The role combines technical expertise in ML engineering with a focus on ethical considerations in healthcare AI applications. You'll work with various datasets including genomics, electronic health records, and clinical images to deliver insights that drive better patient outcomes. The position offers opportunities to contribute to ML research while implementing practical solutions that align with GSK's responsible AI strategy.
The team culture emphasizes ownership, accountability, continuous development, and collaboration. GSK is committed to long-term career development and fostering an inclusive environment where diverse perspectives are valued. You'll work alongside research scientists and senior leaders, contributing to both technical implementations and strategic initiatives.

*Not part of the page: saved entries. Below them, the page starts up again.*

(* ===== verification/Leader.v ===== *)
(** * internal/leader: the elector

    Acquire and renew, and the graceful release. The lock store is an optional
    capability, given as a record of its two operations. *)
From S2P Require Import Prelude Errors GoLib Event Bound Relay Scenario Notify.

(** [relay.LeaderStore] *)
Record LeaderStore (W : Type) := mkLeaderStore {
  TryAcquireLeaderLock : cx → string → string → Z → M W (res bool);
  ReleaseLeaderLock : cx → string → string → M W error }.
#[global] Arguments mkLeaderStore {_} _ _.
#[global] Arguments TryAcquireLeaderLock {_} _.
#[global] Arguments ReleaseLeaderLock {_} _.

Record Elector (W : Type) := NewElector {
  ls : option (LeaderStore W); lockName : string; holderID : string; ttl : Z }.
#[global] Arguments NewElector {_} _ _ _ _.
#[global] Arguments ls {_} _.
#[global] Arguments lockName {_} _.
#[global] Arguments holderID {_} _.
#[global] Arguments ttl {_} _.

Section elector.
  Context `{UrlLib} {W P : Type} `{Host W}.
  #[local] Abbreviation C := (core W P).

Definition LockName (e : Elector W) : string := lockName e.
Definition HolderID (e : Elector W) : string := holderID e.

Definition TryAcquire (e : Elector W) (ctx : cx) : M C (res bool) :=
  match ls e with
  | None => set_isLeader true ;; mret (inl true)
  | Some st =>
      t ← lift now;
      let ctx := Call t ctx (ttl e) in
      r ← lift (TryAcquireLeaderLock st ctx (lockName e) (holderID e) (ttl e));
      emit (EAcquire ctx r) ;;
      match r with
      | inr er => mret (inr er)
      | inl held => set_isLeader held ;; mret (inl held)
      end
  end.

Definition Release (e : Elector W) (ctx : cx) : M C error :=
  was ← gets isLeader;
  set_isLeader false ;;
  match was, ls e with
  | true, Some st =>
      t ← lift now;
      let ctx := shutdownStep t ctx in
      r ← lift (ReleaseLeaderLock st ctx (lockName e) (holderID e));
      emit (ERelease ctx r) ;;
      mret r
  | _, _ => mret None
  end.

(** [Reporter.ReleaseLeadership] of internal/notify. *)
Definition ReleaseLeadership (r : Reporter) (ctx : cx) (e : Elector W) : M C unit :=
  er ← Release e ctx;
  match er with
  | Some _ => emit (ELog Warn "release leader lock")
  | None => skip
  end ;;
  Leadership r false.
End elector.

(** ** Lemmas *)
Section specs.
Context `{UrlLib} {W P : Type} `{Host W}.
#[local] Abbreviation C := (core W P).
Implicit Types (s : C) (e : Elector W).

Lemma TryAcquire_spec e ctx s :
  del (TryAcquire e ctx) s (λ r k s', stuck s' = stuck s ∧ wasLeader s' = wasLeader s ∧
    match ls e with
    | None => k = [] ∧ r = inl true ∧ isLeader s' = true
    | Some _ => ∃ t, k = [EAcquire (Call t ctx (ttl e)) r] ∧
        isLeader s' = (match r with inl b => b | inr _ => isLeader s end)
    end).
Proof.
  unfold TryAcquire. destruct (ls e).
  - del_run. destruct a0 as [b|er]; del_run; simpl; split_and!; try solve_same;
      eexists; (split; [done|solve_same]).
  - del_run. by split_and!.
Qed.

Lemma Release_spec e ctx s :
  del (Release e ctx) s (λ r k s', stuck s' = stuck s ∧ wasLeader s' = wasLeader s ∧
    isLeader s' = false ∧
    match isLeader s, ls e with
    | true, Some _ => ∃ t, k = [ERelease (shutdownStep t ctx) r]
    | _, _ => k = [] ∧ r = None
    end).
Proof.
  unfold Release. del_run. destruct (isLeader s), (ls e); del_run; simpl;
    split_and!; try solve_same; eauto.
Qed.

Lemma Leadership_spec r b s :
  del (Leadership r b) s (λ _ k s', stuck s' = stuck s ∧ wasLeader s' = b ∧
    isLeader s' = isLeader s ∧
    k = if Bool.eqb b (wasLeader s) then [] else
        dispatch (EOnLeadership b) (hasOnLeadership (Obs r)) ++
        [ELog Info (if b then "became leader" else "lost leadership")]).
Proof.
  unfold Leadership. del_run. destruct (Bool.eqb b (wasLeader s)) eqn:E.
  - apply Bool.eqb_prop in E. del_run. by split_and!.
  - del_run. destruct (hasOnLeadership (Obs r)); del_run; simpl; split_and!; try solve_same; done.
Qed.

Lemma ReleaseLeadership_spec r ctx e s :
  del (ReleaseLeadership r ctx e) s (λ _ k s',
    stuck s' = stuck s ∧ isLeader s' = false ∧ wasLeader s' = false).
Proof.
  unfold ReleaseLeadership. del_step. del_use Release_spec.
  intros er k s1 (Hs & _ & Hl & _). destruct er; del_run;
    (del_use Leadership_spec; intros _ k2 s2 (? & ? & ? & _); split_and!; solve_same).
Qed.
End specs.

(** Release is idempotent and always gives leadership up locally: after any
    release the flag is down, whatever the store answered, and the store is
    asked to delete the lock only by an elector that held it, so a second
    release calls nothing. *)
Theorem Release_once `{UrlLib} {W P} `{Host W} (e : Elector W) ctx ctx' (s : core W P) :
  let s1 := (Release e ctx s).2 in
  let '(r2, s2) := Release e ctx' s1 in
  isLeader s1 = false ∧ r2 = None ∧ trace s2 = trace s1 ∧
  (isLeader s = false → trace s1 = trace s).
Proof.
  destruct (Release_spec e ctx s) as (k & Hk & _ & _ & Hf & Hm). simpl.
  destruct (Release_spec e ctx' (Release e ctx s).2) as (k' & Hk' & _ & _ & _ & Hm').
  rewrite Hf in Hm'. destruct Hm' as [-> ?]. rewrite app_nil_r in Hk'.
  destruct (Release e ctx' (Release e ctx s).2) as [r2 s2]. simpl in *.
  split_and!; [done|done|done|]. intros Hs. rewrite Hs in Hm. destruct Hm as [-> _].
  by rewrite app_nil_r in Hk.
Qed.
Lemma Release_once_witness :
  let e := NewElector (Some (mkLeaderStore (λ _ _ _ _, mret (inl true)) (λ _ _ _, Scenario.answer)))
             "books" "holder" (60 * Second) in
  let s0 := mkCore (Scenario.mkScript 0 []) [] (freshTracker (P := Z)) false true in
  (Release e Background (Release e Background s0).2).1 = None.
Proof.
  intros e s0. pose proof (Release_once e Background Background s0) as Hw.
  destruct Hw as (_ & Hw & _). exact Hw.
Defined.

This position is ideal for candidates who combine strong technical ML skills with an interest in ethical AI applications in healthcare. You'll be part of a global biopharmaceutical company focused on uniting science, technology, and talent to advance disease treatment and prevention. GSK offers a supportive environment for professional growth, with opportunities to work on meaningful projects that impact global health outcomes.
The role requires expertise in Python programming, experience with deep learning frameworks, and the ability to work with complex datasets. You'll be expected to contribute to building ethical ML pipelines and software products while collaborating with cross-functional teams. The position offers the chance to work at the intersection of AI technology and healthcare, making a real difference in patient care while ensuring responsible AI practices.